Aicha fled Cote d'Ivoire with her youngest daughter Rakia, in fear for both of their lives. She was forced to leave her other two children behind, and has not seen them since. (Luckily, the war did not reach as far as her mother's village, so they are well and safe.)

When they arrived in Mauritania, they found that Mohammed was still in very poor health. Aicha asked him again and again what was wrong.

"I don't know," he would reply.

"Well, what did the doctors say?"

"They didn't say."

But Aicha finally accompanied her husband to the health center. He would not let her stay in the room as he was tested.

"What is it?" she asked the doctor as he exited the room.

"I can not tell you. It is confidential between your husband and myself," the doctor told her.

Aicha was suspicious. Mohammed and the doctor must have known what was wrong. Why wouldn't they tell her? She had dark fears about the truth.

Finally, she steeled herself and told the doctor that, even though she was healthy, she wanted an AIDS test. He didn't say anything but "You have chosen wisely."
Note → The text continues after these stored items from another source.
(* ===== verification/PolicyGate.v ===== *)
(** * Policy gate: gate/policy_gate.py

    The deterministic scoring matrix over an outward report, the human override
    read from [override.json], and the two infrastructure gates no override can
    pass.  The override file's contents are an argument: absent, or the bytes
    read. *)

From stdpp Require Import base list strings sorting.
From Stdlib Require Import ZArith Lia.
From S2P Require Import Prelude PyValue Json StrOps Counter Evidence Detectors OutwardReport.

Local Open Scope Z_scope.

Module PolicyGate.
Import Detectors OutwardReport.

Definition UNOVERRIDABLE_RULES : list string :=
  ["telemetry_loss"; "broker_failure"; "firecracker_runtime_failure"; "isolation_admission_failure";
   "purge_failure"; "web_browser_execution_failed"; "web_browser_lifecycle_incomplete";
   "web_browser_sandbox_inactive"; "web_browser_sandbox_unknown"; "web_browser_telemetry_loss";
   "web_cdp_telemetry_loss"; "web_egress_telemetry_loss"; "web_event_budget_exceeded";
   "web_evidence_count_mismatch"; "web_evidence_schema_invalid"; "web_evidence_sequence_gap";
   "web_host_guest_network_mismatch"; "web_host_guest_network_unknown"; "web_navigation_missing";
   "web_redirect_budget_exceeded"; "web_vm_execution_failed"; "web_vm_lifecycle_incomplete";
   "web_vm_telemetry_loss"].

(** [override_json: str | Path | dict | None] *)
Inductive override_source :=
  | NoOverride
  | OverrideDict (value : pydict)
  | OverrideFile (contents : option string).

Section gate.
(** The value of a JSON number with a fraction or an exponent. *)
Variable parse_float : string -> pyfloat.

(** [path.read_text(encoding="utf-8")] decodes strictly; newline translation
    changes nothing [json.loads] sees outside strings, and inside a string both
    line breaks are refused. *)
Definition read_text (raw : string) : res string :=
  if Evidence.utf8_ok 0 128 191 raw && negb (has_surrogate raw) then Ok raw
  else Err (ValueError "invalid utf-8").

Definition _load_override (source : override_source) : res pydict :=
  match source with
  | NoOverride => Ok []
  | OverrideDict value => Ok value
  | OverrideFile None => Ok []
  | OverrideFile (Some raw) =>
      let* text := read_text raw in
      let* value := loads parse_float text in
      match value with
      | VDict d => Ok d
      | _ => Err (ValueError "override.json must contain an object")
      end
  end.

(** The first entry of the list for this job. *)
Fixpoint find_entry (entries : list pyval) (job_id : string) : pyval :=
  match entries with
  | [] => VStr "none"
  | VDict item :: r =>
      if py_eq (default VNone (assoc "job_id" item)) (VStr job_id)
      then default (VStr "none") (assoc "decision" item)
      else find_entry r job_id
  | _ :: r => find_entry r job_id
  end.

Definition _decision_for_job (overrides : pydict) (job_id : string) : res string :=
  let decision :=
    match default VNone (assoc job_id overrides) with
    | VStr s => VStr s
    | VDict d => default (VStr "none") (assoc "decision" d)
    | _ =>
        match default (VList []) (assoc "overrides" overrides) with
        | VList entries => find_entry entries job_id
        | _ => VStr "none"
        end
    end in
  let* known := in_strs decision ["ALLOW"; "DENY"] in
  Ok (if (known : bool) then str_of decision else "none").

(** [{item["rule_id"]: item["count"] for item in ...}]: the last item wins. *)
Definition evidence_counts (items : list pyval) : counter :=
  foldl (fun acc item =>
           dict_set (ev "rule_id" item)
             (match sub item "count" with Ok v => int_of v | Err _ => 0 end) acc) [] items.

Definition score (evidence : counter) (items tripped capabilities : list pyval) : string * string :=
  let n := count evidence in
  let nz k := negb (n k =? 0) in
  if existsb (fun r => 0 <? n r) KNOWN_BAD_RULES then ("DENY", "known_bad_behavior_detected")
  else if negb (Nat.eqb (length tripped) 0) && nz "cred_harvest_pattern"
  then ("DENY", "canary_credential_accessed")
  else if nz "network_exfil_attempt" || nz "dns_tunnel_probe" then ("DENY", "network_egress_attempted")
  else if 3 <=? n "sandbox_probing" then ("DENY", "repeated_sandbox_probing")
  else if nz "exec_spawn_chain" || nz "fs_suspicious_write" then ("DENY", "anomalous_behavior_pattern")
  else
    match items, tripped, capabilities with
    | [], [], [] => ("ALLOW", "no_anomaly_detected")
    | [], [], [VStr c] =>
        if String.eqb c "browser.navigate" then ("ALLOW", "bounded_browser_navigation_clean")
        else ("DENY", "uncertain_classification")
    | _, _, _ => ("DENY", "uncertain_classification")
    end.

Definition gate_result (decision reason override final authority : string) (blocked : bool) : pyval :=
  VDict [("policy_gate_decision", VStr decision); ("policy_gate_reason", VStr reason);
         ("human_gate_override", VStr override); ("final_decision", VStr final);
         ("final_authority", VStr authority); ("override_blocked_by_fail_closed", VBool blocked)].

Definition apply_scoring_matrix (outward_report : pyval) (override_json : override_source)
    (job_id : string) : res pyval :=
  let* _ := validate_outward_report outward_report in
  let* items := sub outward_report "evidence" in
  let* tripped := sub outward_report "canaries_tripped" in
  let* capabilities := sub outward_report "capabilities_requested" in
  let evidence := evidence_counts (list_of items) in
  let '(decision, reason) := score evidence (list_of items) (list_of tripped) (list_of capabilities) in
  let* overrides := _load_override override_json in
  let* human_override := _decision_for_job overrides job_id in
  let says_allow := String.eqb human_override "ALLOW" in
  if 0 <? count evidence "payload_observation_incomplete" then
    Ok (gate_result "EVALUATION_INCOMPLETE" "payload_observation_incomplete" human_override
          "EVALUATION_INCOMPLETE" "fail_closed_incomplete_observation" says_allow)
  else
    let fail_closed := existsb (fun r => 0 <? count evidence r) UNOVERRIDABLE_RULES in
    let '(final, authority) :=
      if fail_closed then ("DENY", "fail_closed_infrastructure_gate")
      else if mem human_override ["ALLOW"; "DENY"] then (human_override, "human_gate_override")
      else (decision, "policy_gate_autonomous") in
    Ok (gate_result decision reason human_override final authority (fail_closed && says_allow)).

(** ** What the gate decides *)

(** A report with nothing in it but, at most, the browser's own navigation. *)
Definition clean (items tripped capabilities : list pyval) : bool :=
  match items, tripped, capabilities with
  | [], [], [] => true
  | [], [], [VStr c] => String.eqb c "browser.navigate"
  | _, _, _ => false
  end.

(** The decision as a function of what was counted, whether the report is clean
    and what the human said. *)
Definition verdict (n : string -> Z) (clean_report : bool) (override : string) : string :=
  if 0 <? n "payload_observation_incomplete" then "EVALUATION_INCOMPLETE"
  else if existsb (fun r => 0 <? n r) UNOVERRIDABLE_RULES then "DENY"
  else if String.eqb override "ALLOW" then "ALLOW"
  else if String.eqb override "DENY" then "DENY"
  else if clean_report then "ALLOW" else "DENY".
(** A lost stream: one flag short of the clean run. *)
Definition lossy_evidence : pyval :=
  VDict [("evidence_version", VStr EVIDENCE_VERSION);
         ("events", VList [event_val 0 "egress" "telemetry_loss" "observed" VNone]);
         ("streams", VDict [("browser", status_val 0); ("cdp", status_val 0); ("egress", status_val 1);
                            ("vm", status_val 0)])].

Lemma reduce_v1_incomplete_iff_listed_witness :
  exists v, reduce_browser_evidence lossy_evidence sample_request = Ok v /\
    sub v "telemetry_incomplete" = Ok (VBool true).
Proof.
  destruct (reduce_v1_incomplete_iff_listed lossy_evidence sample_request sample_probe
    (fst (ok_or ([], []) (validate_browser_evidence lossy_evidence)))
    (snd (ok_or ([], []) (validate_browser_evidence lossy_evidence))))
    as (v & items & flag & H1 & _ & H3 & _ & _); [vm_compute; reflexivity..|].
  exists v. split; [exact H1|]. rewrite H3. f_equal. f_equal. revert H1 H3. vm_compute.
  intros [= <-]. cbn. intros [= <-]. reflexivity.
Defined.

End BrowserContract.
In three days, Aicha got her results. She was HIV positive. It meant that her husband was suffering from AIDS. It meanth that very likely, her children were HIV positive. She became severely depressed.

"Why didn't you tell me?" she asked her husband.

"I was afraid you would panic, that you would leave me. And that I would die alone," he told her.

But Aicha is a good woman who loves her family. She did not leave him. Even so, she was so depressed that she could barely leave her bed for days, not even to cook lunch for her little girl.

Her family remained in Cote d'Ivoire and could not help her. If her husband died of AIDS, she felt sure that his family would refuse to help her. She would weaken, become sick, die alone. And no one would care for little Rakia.

After some time, Aicha was recommended to Espoir et Vie ("Hope and Life"), a charity organization that gives help to HIV positive people. She found a community of people who would support her.

I was there as she described to a staff member how hopeless she felt after discovering her status. The staff member interrupted her. "But now you have us. We are your family. We will never leave you. We will not let you be alone..."

Aicha's eyes grew bright with tears. "I know," she said simply.

Even now, Aicha does not know the status of Rakia, but she can only think the worst. But even though she knows Rakia needs to be tested, she can't bring herself to do it quite yet. "I can't leave behind that little hope [that she's negative.] I'm old. I've lived. But she... she's innocent." Again, her eyes grew bright and glossy.

Nonetheless, Aicha has hope. She is taking anti-retroviral drugs, and is still in good health. "With medication, you can live eighty years with the virus! Being HIV positive is not a death sentence!"

(But, oh, Aicha, you're not old, as you said. You have not fully lived. And the medication doesn't work forever...) Still, it's hope that's the most important thing. I could never try to take that away from her.